Come prolungare la fertilità delle donne

L’interesse per questo campo è molto alto, come dimostrano altre sperimentazioni: «Una nuova alternativa terapeutica per ripristinare la funzione ovarica prevede l’iniezione, in ciascuna ovaia, di plasma arricchito con fattori di crescita, che consente di ripristinare la funzione ovarica. Il plasma ricco di fattori di crescita ha portato a importanti progressi clinici nel campo della medicina e ha iniziato ad essere utilizzata come alternativa di trattamento anche nella medicina della riproduzione. Tuttavia, nella maggior parte dei casi, non si potrà sperare in un aumento esponenziale della riserva ovarica, ma in un aumento sufficiente per poter intraprendere un trattamento di fecondazione in vitro, anche in caso di età materna avanzata. Le differenze tra tali alternative possono variare in termini di efficacia, rischi e benefici, e possono essere influenzate anche dalle condizioni specifiche della donna che riceve il trattamento», spiega Galliano.

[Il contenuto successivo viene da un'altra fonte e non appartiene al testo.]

(* ===== verification/ChargerHealth.v ===== *)
(** * Charger health and contactor heuristics

    [update/relay_charger_health.py]: fault overrides of the charger transport and
    state, explicit switch feedback, and the heuristics that suspect a contactor
    stuck open or welded, count their occurrences and latch a lockout. *)

From S2P Require Import Prelude PyFloat PyValue Contracts BackendModels Service CommonAuto Transport.

(** ** Thresholds *)

(** update/relay_charger_health.py: ChargerHealthMonitor._contactor_heuristic_delay_seconds *)
Definition contactor_heuristic_delay_seconds (s : svc) : float :=
  fmax f0 s.(cfg).(auto_shelly_soft_fail_seconds).

(** update/relay_charger_health.py: ChargerHealthMonitor._contactor_lockout_threshold *)
Definition contactor_lockout_threshold (s : svc) : Z :=
  Z.max 0 s.(cfg).(auto_contactor_fault_latch_count).

(** update/relay_charger_health.py: ChargerHealthMonitor._contactor_lockout_persistence_seconds *)
Definition contactor_lockout_persistence_seconds (s : svc) : float :=
  fmax f0 s.(cfg).(auto_contactor_fault_latch_seconds).

(** update/relay_charger_health.py: ChargerHealthMonitor._contactor_power_threshold_w *)
Definition contactor_power_threshold_w (s : svc) : float :=
  match finite_of s.(cfg).(charging_threshold_watts) with
  | None => f_of_Z 100
  | Some configured => fmax (f_of_Z 100) configured
  end.

(** update/relay_charger_health.py: ChargerHealthMonitor._contactor_current_threshold_a *)
Definition contactor_current_threshold_a (s : svc) : float :=
  match finite_of s.(cfg).(min_current) with
  | None => f1
  | Some configured => fmax f1 (configured / f_of_Z 4)%F
  end.

(** ** Observed load *)

(** [x is not None and x >= bound] *)
Definition at_least (x : option float) (bound : float) : bool :=
  match x with Some v => (v >=? bound)%F | None => false end.

(** update/relay_charger_health.py: ChargerHealthMonitor._pm_load_active *)
Definition pm_load_active (s : svc) (power current : option float) (pm_confirmed : bool) : bool :=
  if negb pm_confirmed then false
  else if at_least power (contactor_power_threshold_w s) then true
  else at_least current (contactor_current_threshold_a s).

(** update/relay_charger_health.py: ChargerHealthMonitor._charger_state_load_active *)
Definition charger_state_load_active (s : svc) (state : ChargerState) : bool :=
  if at_least state.(ch_power_w) (contactor_power_threshold_w s) then true
  else at_least state.(ch_actual_current_amps) (contactor_current_threshold_a s).

(** The fresh charger state of one instant. *)
Definition fresh_charger_state (s : svc) (now : option float) : option ChargerState :=
  match (resolve s now).(rb_charger) with Some readback => Some readback.(tc_state) | None => None end.

(** update/relay_charger_health.py: ChargerHealthMonitor._charger_load_active *)
Definition charger_load_active (s : svc) (now : option float) : bool :=
  match fresh_charger_state s now with
  | None => false
  | Some state => charger_state_load_active s state
  end.

(** update/relay_charger_health.py: ChargerHealthMonitor._charger_state_requests_load *)
Definition charger_state_requests_load (s : svc) (state : ChargerState) : bool :=
  if charger_state_load_active s state then true
  else tokens_meet (text_tokens state.(ch_status_text)) CHARGER_STATUS_CHARGING_HINT_TOKENS.

(** update/relay_charger_health.py: ChargerHealthMonitor._charger_requests_load *)
Definition charger_requests_load (s : svc) (now : option float) : bool :=
  match fresh_charger_state s now with
  | None => false
  | Some state => charger_state_requests_load s state
  end.

(** update/relay_charger_health.py: ChargerHealthMonitor._observed_load_active *)
Definition observed_load_active (s : svc) (power current : option float) (pm_confirmed : bool)
    (now : option float) : bool :=
  if pm_load_active s power current pm_confirmed then true
  else
    match fresh_charger_state s now with
    | None => false
    | Some state => charger_state_load_active s state
    end.

(** ** Contactor faults *)

(** update/relay_charger_health.py: ChargerHealthMonitor._base_contactor_fault_reason *)
Definition base_contactor_fault_reason (reason : option string) : option string :=
  match reason with
  | None => None
  | Some r =>
    let normalized := py_strip r in
    if str_in normalized ["contactor-suspected-open"; "contactor-suspected-welded"]
    then Some normalized else None
  end.

(** update/relay_charger_health.py: ChargerHealthMonitor._contactor_lockout_health_reason *)
Definition contactor_lockout_health_reason (base_reason : option string) : option string :=
  match base_contactor_fault_reason base_reason with
  | Some normalized =>
    if (normalized =? "contactor-suspected-open")%string then Some "contactor-lockout-open"
    else if (normalized =? "contactor-suspected-welded")%string
    then Some "contactor-lockout-welded"
    else None
  | None => None
  end.

(** update/relay_charger_health.py: ChargerHealthMonitor._normalized_contactor_fault_counts *)
Definition normalized_contactor_fault_counts (counts : list (pyval * pyval))
    : list (string * Z) :=
  clean_counts ["contactor-suspected-open"; "contactor-suspected-welded"] counts.

(** The normalized dictionary replaces the attribute and is returned: the caller
    and the attribute share it.
    update/relay_charger_health.py: ChargerHealthMonitor._contactor_fault_counts *)
Definition read_contactor_fault_counts : M svc (list (string * Z)) :=
  s ← get;
  let normalized :=
    match s.(contactor_fault_counts) with
    | Some counts => normalized_contactor_fault_counts counts
    | None => []
    end in
  modify (fun s => s <| contactor_fault_counts := Some (counts_dict normalized) |>);;
  mret normalized.

(** update/relay_charger_health.py: ChargerHealthMonitor._contactor_fault_count *)
Definition contactor_fault_count (reason : option string) : M svc Z :=
  match base_contactor_fault_reason reason with
  | None => mret 0
  | Some normalized => counts ← read_contactor_fault_counts; mret (count_of normalized counts)
  end.

(** update/relay_charger_health.py: ChargerHealthMonitor._clear_contactor_fault_active_state *)
Definition clear_contactor_fault_active_state : M svc unit :=
  modify (fun s =>
    s <| contactor_fault_active_reason := None |>
      <| contactor_fault_active_since := None |>).

(** update/relay_charger_health.py: ChargerHealthMonitor._clear_contactor_lockout *)
Definition clear_contactor_lockout : M svc unit :=
  modify (fun s =>
    s <| contactor_lockout_reason := "" |>
      <| contactor_lockout_source := "" |>
      <| contactor_lockout_at := None |>).

(** update/relay_charger_health.py: ChargerHealthMonitor._clear_contactor_fault_tracking *)
Definition clear_contactor_fault_tracking : M svc unit :=
  modify (fun s => s <| contactor_fault_counts := Some [] |>);;
  clear_contactor_fault_active_state;;
  clear_contactor_lockout;;
  modify (fun s =>
    s <| contactor_suspected_open_since := None |>
      <| contactor_suspected_welded_since := None |>).

(** update/relay_charger_health.py: ChargerHealthMonitor._engage_contactor_lockout *)
Definition engage_contactor_lockout (base_reason : option string) (now : option float)
    (source : string) : M svc unit :=
  match base_contactor_fault_reason base_reason with
  | None => clear_contactor_lockout
  | Some normalized =>
    modify (fun s =>
      let current := tracker_now s now in
      s <| contactor_lockout_reason := normalized |>
        <| contactor_lockout_source := default "count-threshold" (strip_or_none source) |>
        <| contactor_lockout_at := Some current |>)
  end.

(** update/relay_charger_health.py: ChargerHealthMonitor._active_contactor_lockout_health *)
Definition active_contactor_lockout_health (s : svc) : option string :=
  contactor_lockout_health_reason (Some s.(contactor_lockout_reason)).

(** [counts] is the dictionary of the attribute, so the increment is written to it.
    update/relay_charger_health.py: ChargerHealthMonitor._activate_contactor_fault_reason *)
Definition activate_contactor_fault_reason (normalized : string) (current : float)
    : M svc float :=
  s ← get;
  let active_reason := base_contactor_fault_reason s.(contactor_fault_active_reason) in
  match bool_decide (active_reason = Some normalized), finite_of s.(contactor_fault_active_since) with
  | true, Some active_since => mret active_since
  | _, _ =>
    counts ← read_contactor_fault_counts;
    modify (fun s =>
      s <| contactor_fault_counts :=
             Some (counts_dict (table_set normalized (count_of normalized counts + 1) counts)) |>
        <| contactor_fault_active_reason := Some normalized |>
        <| contactor_fault_active_since := Some current |>);;
    mret current
  end.

(** update/relay_charger_health.py: ChargerHealthMonitor._contactor_fault_exceeds_count_threshold *)
Definition contactor_fault_exceeds_count_threshold (s : svc) (current_count : Z) : bool :=
  let threshold := contactor_lockout_threshold s in
  (0 <? threshold) && (threshold <=? current_count).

Terapia ormonale: perché e quando

A differenze di altre tecniche, «la terapia ormonale rappresenta una delle opzioni terapeutiche più riconosciute per trattare i sintomi legati alla menopausa – prosegue la ginecologa – Fornisce gli ormoni non più prodotto dalle ovaie e da qui appunto il nome di terapia ormonale sostitutiva (TOS). In genere, l’uso di bassi dosaggi di ormoni è sufficiente per limitare le vampate e i sintomi genito-urinari. Possono essere assunti in maniera sequenziale, per cui la donna avrà un sanguinamento mensile in maniera continuativa. Ma è fondamentale ricordare che qualsiasi opzione terapeutica deve essere attentamente valutata dai medici. Infatti, ci sono delle donne che non possono assumere la TOS, come le donne obese, ipertese, con pregresse malattie epatiche o tumori ormono-dipendenti. Quando non è possibile assumere la terapia ormonale ci sono altri farmaci che il medico può valutare per ridurre i sintomi che accompagnano la menopausa, tra cui il tibolone, l’ospemifene, gli SSRI e gli SNRI e i fitoestrogeni».